The crypto market has been rocked by the fall of big names in the industry since early May. It started with Terra, then Celsius proved unable to meet its obligations and the latest major player to fall off its pedestal is Three Arrows Capital.
Within a month Terra gave the dominoes their first push and they hit Three Arrows Capital (3AC) mercilessly hard.
Loss of confidence
Terra’s collapse left its mark on the entire crypto market (even the bitcoin price suffered below) and 3AC was directly affected. This article looks at the events that led to the eventual demise of a company that until recently was seen as respectable and of which almost everyone was full of confidence.
Major effect on the market
Initially, Terra’s fall in mid-May seemed like an isolated incident, with the only victims being investors who collectively saw billions in value evaporate. Within a few weeks, however, it became clear that the impact was greater than expected, such as what now appears to be for 3AC.

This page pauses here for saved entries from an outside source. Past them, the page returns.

(* ===== verification/TestsSubscribe.v ===== *)
(** * TestsSubscribe: the unit tests of SUBSCRIBE and UNSUBSCRIBE

    [handler/subscribe.rs], [mod tests]; see [Suite.v]. *)

From S2P Require Import Prelude External Reference Transport Frame Topics RateLimit.
From S2P Require Import Session Registry Retained Router Subscribe Suite TestsCore.

Open Scope Z_scope.

Module TestsSubscribe.
Import Frame Session Registry Router Subscribe TestsCore.

Abbreviation MAX_SESSIONS := 8%nat (only parsing).
Abbreviation MAX_SUBS := 32%nat (only parsing).
Abbreviation MAX_INFLIGHT := 16%nat (only parsing).
Abbreviation MAX_RETAINED := 8%nat (only parsing).
Abbreviation MAX_PACKET_SIZE := 512%nat (only parsing).

Definition registry_with_session : SessionRegistry * SessionId :=
  match Registry.insert (Registry.new MAX_SESSIONS MAX_INFLIGHT) (Session.new "mobile-app" 60) with
  | (Ok session_id, reg) => (reg, session_id)
  | (Err _, reg) => (reg, 0%nat)
  end.

Definition subscribe_packet_many (items : list (string * QoS)) (pid : Z) : Subscribe :=
  {| sub_pid := pid;
     sub_topics := (λ '(filter, qos), {| st_topic_path := filter; st_qos := qos |}) <$> items |}.
Definition subscribe_packet (filter : string) (qos : QoS) (pid : Z) : Subscribe :=
  subscribe_packet_many [(filter, qos)] pid.
Definition unsubscribe_packet (filter : string) (pid : Z) : Unsubscribe :=
  {| un_pid := pid; un_topics := [filter] |}.

(** The test's two variables. *)
Definition env : Type := SessionRegistry * Mock.MockTransport.
Definition start : env := (registry_with_session.1, Mock.new).
Definition session_id : SessionId := registry_with_session.2.

(** [block_on(handle_subscribe(&mut transport, registry.get_mut(session_id).unwrap(), ...)).unwrap()]:
    [None] when an [unwrap] panics. *)
Definition subscribe (retained : Retained.RetainedStore) (e : env) (packet : Subscribe) : option env :=
  let '(reg, transport) := e in
  session ← get reg session_id;
  match handle_subscribe MAX_SUBS MAX_RETAINED MAX_PACKET_SIZE transport session packet retained with
  | (Done (Ok _), session, transport) => Some (put reg session_id session, transport)
  | _ => None
  end.

Definition subscribe_all (e : env) (packets : list Subscribe) : option env :=
  foldl (λ e packet, e ≫= λ e, subscribe Retained.new e packet) (Some e) packets.

Definition unsubscribe (e : env) (packet : Unsubscribe) : option env :=
  let '(reg, transport) := e in
  session ← get reg session_id;
  match handle_unsubscribe MAX_PACKET_SIZE transport session packet with
  | (Ok _, session, transport) => Some (put reg session_id session, transport)
  | _ => None
  end.

Definition unsubscribe_for_id (e : env) (packet : Unsubscribe) : option env :=
  let '(reg, transport) := e in
  match handle_unsubscribe_for_session_id MAX_PACKET_SIZE transport reg session_id packet with
  | (Ok _, reg, transport) => Some (reg, transport)
  | _ => None
  end.

(** [transport.tx_log.clear()] *)
Definition clear_log (e : env) : env :=
  (e.1, {| Mock.tx_log := []; Mock.rx_queue := Mock.rx_queue e.2; Mock.closed := Mock.closed e.2 |}).

Definition subs_of (e : option env) : option (list (string * QoS)) :=
  e ≫= λ e, (λ s, (λ x, (sub_filter x, sub_qos x)) <$> subscriptions s) <$> get e.1 session_id.
Definition log_of (e : option env) : option (list (list Z)) := (λ e, Mock.tx_log e.2) <$> e.
Definition matched (e : option env) (topic : string) : option (list SessionId) :=
  (λ e, collect_subscribers MAX_SESSIONS e.1 topic) <$> e.

Definition subscribe_tests : suite := [
  ("subscribe_stores_exact_filter_and_sends_suback",
   let e := subscribe_all start [subscribe_packet "devices/kitchen/temp" AtMostOnce 1] in
   subs_of e = Some [("devices/kitchen/temp", AtMostOnce)] ∧
   log_of e = Some [[0x90; 0x03; 0x00; 0x01; 0x00]]);
  ("subscribe_single_topic_qos1_returns_qos1_suback",
   log_of (subscribe_all start [subscribe_packet "devices/+/temp" AtLeastOnce 12])
     = Some [[0x90; 0x03; 0x00; 0x0C; 0x01]]);
  ("subscribe_three_topics_returns_three_codes",
   log_of (subscribe_all start [subscribe_packet_many
             [("a/one", AtMostOnce); ("a/two", AtLeastOnce); ("a/three", ExactlyOnce)] 1])
     = Some [[0x90; 0x05; 0x00; 0x01; 0x00; 0x01; 0x02]]);
  ("subscribe_with_plus_filter_is_matched_by_router",
   matched (subscribe_all start [subscribe_packet "devices/+/temp" AtLeastOnce 2])
     "devices/kitchen/temp" = Some [session_id])]%string.

Definition upsert_tests : suite := [
  ("subscribe_over_capacity_returns_failure_code_and_keeps_existing_entries",
   let e := subscribe_all start
     ((λ idx, subscribe_packet (String.append (numbered "devices/" idx) "/temp") AtMostOnce
                (Z.of_nat idx + 1)) <$> seq 0 MAX_SUBS) in
   let e := e ≫= λ e, subscribe Retained.new (clear_log e)
                        (subscribe_packet "devices/c/temp" AtLeastOnce 3) in
   (length <$> subs_of e) = Some MAX_SUBS ∧ log_of e = Some [[0x90; 0x03; 0x00; 0x03; 0x80]]);
  ("duplicate_subscribe_updates_qos_without_duplicate_entries",
   subs_of (subscribe_all start [subscribe_packet "devices/kitchen/temp" AtMostOnce 1;
                                 subscribe_packet "devices/kitchen/temp" AtLeastOnce 2])
     = Some [("devices/kitchen/temp", AtLeastOnce)])]%string.

Definition filter_tests : suite := [
  ("invalid_empty_filter_returns_failure_code",
   log_of (subscribe_all start [subscribe_packet EmptyString AtMostOnce 4])
     = Some [[0x90; 0x03; 0x00; 0x04; 0x80]]);
  ("invalid_hash_not_at_end_returns_failure_code",
   log_of (subscribe_all start [subscribe_packet "a/#/b" AtMostOnce 5])
     = Some [[0x90; 0x03; 0x00; 0x05; 0x80]]);
  ("valid_hash_at_end_is_accepted",
   (length <$> subs_of (subscribe_all start [subscribe_packet "sb/#" AtMostOnce 10;
      subscribe_packet "#" AtMostOnce 11; subscribe_packet "sb/house1/#" AtMostOnce 12]))
     = Some 3%nat);
  ("embedded_hash_not_preceded_by_slash_returns_failure_code",
   log_of (subscribe_all start [subscribe_packet "ab#" AtMostOnce 13])
     = Some [[0x90; 0x03; 0x00; 0x0D; 0x80]]);
  ("embedded_plus_not_a_complete_level_returns_failure_code",
   log_of (subscribe_all start [subscribe_packet "a+b/c" AtMostOnce 14])
     = Some [[0x90; 0x03; 0x00; 0x0E; 0x80]])]%string.

(** [retained.set(...).unwrap()] for each call, in a store of capacity [n]. *)
Definition retained_with (n : nat) (calls : list (string * list Z)) : Retained.RetainedStore :=
  foldl (λ st '(topic, payload), (Retained.set n st topic payload AtMostOnce).2) Retained.new calls.

Definition retained_delivery_tests : suite := [
  ("retained_messages_are_delivered_after_subscribe",
   let retained := retained_with MAX_RETAINED [("devices/kitchen/temp", as_bytes "21.5");
                                               ("devices/living/humidity", as_bytes "45")] in
   match log_of (subscribe retained start (subscribe_packet "devices/+/temp" AtMostOnce 6)) with
   | Some (suback :: publish :: _) =>
       suback = [0x90; 0x03; 0x00; 0x06; 0x00] ∧
       match decode_packet publish with
       | Some (PPublish p) =>
           pub_qospid p = QP_AtMostOnce ∧ pub_retain p = true ∧
           pub_topic_name p = "devices/kitchen/temp"%string ∧ pub_payload p = as_bytes "21.5"
       | _ => False
       end
   | _ => False
   end);
  ("prepared_subscribe_keeps_more_than_sixteen_retained_deliveries",
   let retained := retained_with 20
     ((λ index, (String.append (numbered "devices/" index) "/temp", [Z.of_nat index])) <$> seq 0 20) in
   match (prepare_subscribe MAX_SUBS 20 (Session.new "mobile-app" 60)
            (subscribe_packet "devices/+/temp" AtMostOnce 15) retained).1 with
   | Done prepared => length (ps_retained_deliveries prepared) = 20%nat
   | _ => False
   end);
  ("subscribe_to_missing_session_returns_error",
   let '(r, _, transport) :=
     handle_subscribe_for_session_id MAX_SUBS MAX_RETAINED MAX_PACKET_SIZE Mock.new
       (Registry.new MAX_SESSIONS MAX_INFLIGHT) 99
       (subscribe_packet "devices/kitchen/temp" AtMostOnce 7) Retained.new in
   block_on r = Some (Err (SessionNotFound 99)) ∧ Mock.tx_log transport = [])]%string.

Definition unsubscribe_tests : suite := [
  ("unsubscribe_removes_filter_and_sends_unsuback",
   let e := subscribe_all start [subscribe_packet "devices/+/temp" AtLeastOnce 2] in
   let e := e ≫= λ e, unsubscribe (clear_log e) (unsubscribe_packet "devices/+/temp" 9) in
   subs_of e = Some [] ∧ log_of e = Some [[0xB0; 0x02; 0x00; 0x09]]);
  ("unsubscribe_missing_filter_still_sends_unsuback",
   let e := unsubscribe start (unsubscribe_packet "devices/missing/temp" 11) in
   subs_of e = Some [] ∧ log_of e = Some [[0xB0; 0x02; 0x00; 0x0B]]);
  ("unsubscribe_stops_router_matching_for_topic",
   let e := subscribe_all start [subscribe_packet "devices/+/temp" AtLeastOnce 2] in
   let e := e ≫= λ e, unsubscribe_for_id e (unsubscribe_packet "devices/+/temp" 9) in
   matched e "devices/kitchen/temp" = Some [])]%string.

Lemma subscribe_tests_pass :
  passes subscribe_tests ∧ passes upsert_tests ∧ passes filter_tests ∧
  passes retained_delivery_tests ∧ passes unsubscribe_tests.
Proof. split_and!; replay. Qed.
End TestsSubscribe.
(* ===== verification/TestsDisconnect.v ===== *)
(** * TestsDisconnect: the unit tests of the last will

    [handler/disconnect.rs], [mod tests]; see [Suite.v]. *)

From S2P Require Import Prelude External Reference Transport Frame Topics RateLimit.
From S2P Require Import Session Registry Retained Router Disconnect Suite TestsCore.

Open Scope Z_scope.

Module TestsDisconnect.
Import Session Registry Router Disconnect TestsCore.

Abbreviation MAX_SESSIONS := 8%nat (only parsing).
Abbreviation MAX_INFLIGHT := 4%nat (only parsing).
Abbreviation MAX_RETAINED := 64%nat (only parsing).

(** The broadcaster that remembers its calls, and the one that fails. *)
Record BroadcastRecord := {
  br_deliveries : list (SessionId * QoS);
  br_topic : string;
  br_payload : list Z;
  br_qos : QoS;
  br_retain : bool;
}.
Record RecordingBroadcaster := { records : list BroadcastRecord }.

Definition record_broadcast (b : RecordingBroadcaster) (deliveries : list (SessionId * QoS))
  (l : LwtMessage) : result LwtBroadcastError unit * RecordingBroadcaster :=
  (Ok tt, {| records := records b ++ [{| br_deliveries := deliveries; br_topic := lwt_topic l;
     br_payload := lwt_payload l; br_qos := lwt_qos l; br_retain := lwt_retain l |}] |}).
#[global] Instance recording_broadcaster : LwtBroadcaster RecordingBroadcaster :=
  {| broadcast := record_broadcast |}.

Inductive FailingBroadcaster := AlwaysFails.
#[global] Instance failing_broadcaster : LwtBroadcaster FailingBroadcaster :=
  {| broadcast b _ _ := (Err DeliveryFailed, b) |}.

Definition relay_state : string := "sb/house1/device/relay-1/state".
Definition offline (retain : bool) : LwtMessage :=
  {| lwt_topic := relay_state; lwt_payload := as_bytes "offline"; lwt_qos := AtLeastOnce;
     lwt_retain := retain |}.
Definition leaving (cid : string) (l : option LwtMessage) : SessionState :=
  set_lwt (subscribed cid []) l.

Definition table (n : nat) (clients : list SessionState) : SessionRegistry :=
  match registry_of n MAX_INFLIGHT clients with
  | Some (_, reg) => reg | None => Registry.new n MAX_INFLIGHT
  end.

(** [block_on(publish_lwt_if_needed(...)).unwrap()] on an empty retained store:
    the store and the broadcasts. *)
Definition leaves (n : nat) (s : SessionState) (clients : list SessionState)
  (reason : DisconnectReason) : option (Retained.RetainedStore * list BroadcastRecord) :=
  match publish_lwt_if_needed n MAX_RETAINED s (table n clients) Retained.new
          {| records := [] |} reason with
  | (Ok _, store, b) => Some (store, records b)
  | (Err _, _, _) => None
  end.

Definition lwt_tests : suite := [
  ("clean_disconnect_does_not_publish_lwt",
   leaves 8 (leaving "mobile-app" (Some (offline false))) [] ClientDisconnect
     = Some (Retained.new, []));
  ("keepalive_timeout_disconnect_publishes_lwt_to_matching_subscribers",
   match leaves 8 (leaving "sensor-1" (Some (offline false)))
           [subscribed "dashboard" [(relay_state, AtMostOnce)];
            subscribed "mobile" [("sb/+/device/+/state", AtLeastOnce)];
            subscribed "other" [("sb/+/device/+/set", ExactlyOnce)]] KeepaliveTimeout with
   | Some (_, [r]) =>
       br_deliveries r = [(0%nat, AtMostOnce); (1%nat, AtLeastOnce)] ∧
       br_topic r = relay_state ∧ br_payload r = as_bytes "offline"
   | _ => False
   end);
  ("disconnect_without_lwt_does_not_publish_anything",
   leaves 8 (leaving "sensor-1" None) [subscribed "dashboard" [(relay_state, AtMostOnce)]]
     ConnectionClosed = Some (Retained.new, []))]%string.

Definition lwt_delivery_tests : suite := [
  ("retained_lwt_updates_retained_store",
   match leaves 8 (leaving "sensor-1" (Some (offline true))) [] ConnectionClosed with
   | Some (store, _) =>
       Retained.len store = 1%nat ∧
       ((λ e, (Retained.re_payload e, Retained.re_qos e))
          <$> head (Retained.matching store relay_state))
         = Some (as_bytes "offline", AtLeastOnce)
   | None => False
   end);
  ("broadcaster_error_is_returned",
   (publish_lwt_if_needed 8 MAX_RETAINED (leaving "sensor-1" (Some (offline false)))
      (table 8 [subscribed "dashboard" [(relay_state, AtMostOnce)]]) Retained.new AlwaysFails
      ConnectionClosed).1.1 = Err (DeBroadcast DeliveryFailed));
  ("lwt_reaches_more_than_sixteen_matching_sessions",
   match leaves 20 (leaving "sensor-1" (Some (offline false)))
           ((λ index, subscribed (numbered "dashboard-" index) [(relay_state, AtMostOnce)])
              <$> seq 0 20) ConnectionClosed with
   | Some (_, [r]) => length (br_deliveries r) = 20%nat
   | _ => False
   end)]%string.

Lemma disconnect_tests_pass : passes lwt_tests ∧ passes lwt_delivery_tests.
Proof. split; replay. Qed.
End TestsDisconnect.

Much more dangerous than thought
The crypto fund had between $200 million and $450 million worth of Luna (Terra’s coin) but could not sell it. This was because the coins were locked in a smart contract and during the few days that Luna’s price went to almost 0, 3AC’s investment was only worth a few hundred dollars.
At first, the company seemed to be recovering from Luna’s falling price, but it would soon become clear that 3AC was in a more dangerous position than investors thought.
Founder of 3AC Su Zhu would soon confirm that something was not quite right. He said that something was wrong with the market and that his company would have to take a huge hit.
The company had already had to absorb some losses due to overall declining crypto market, and Luna’s crash put even more pressure on 3AC. Since the overall crypto market has not yet recovered, it was announced that a large loan from 3AC might be liquidated by a large unnamed lender.
On liquidations and loans in the crypto market
Basically 3AC is an investment company, they invest their money, or borrowed money in crypto companies. To do this they borrow cryptocurrency or money from lenders, but then they have to deposit collateral.
The collateral can consist of crypto, but also, for example, stablecoins or fiat money. If the value of the collateral drops while they have a loan outstanding, then the collateral must be replenished.
The crypto fund turned out not to have enough funds to replenish the collateral so their position was liquidated. This means that the collateral is taken from 3AC.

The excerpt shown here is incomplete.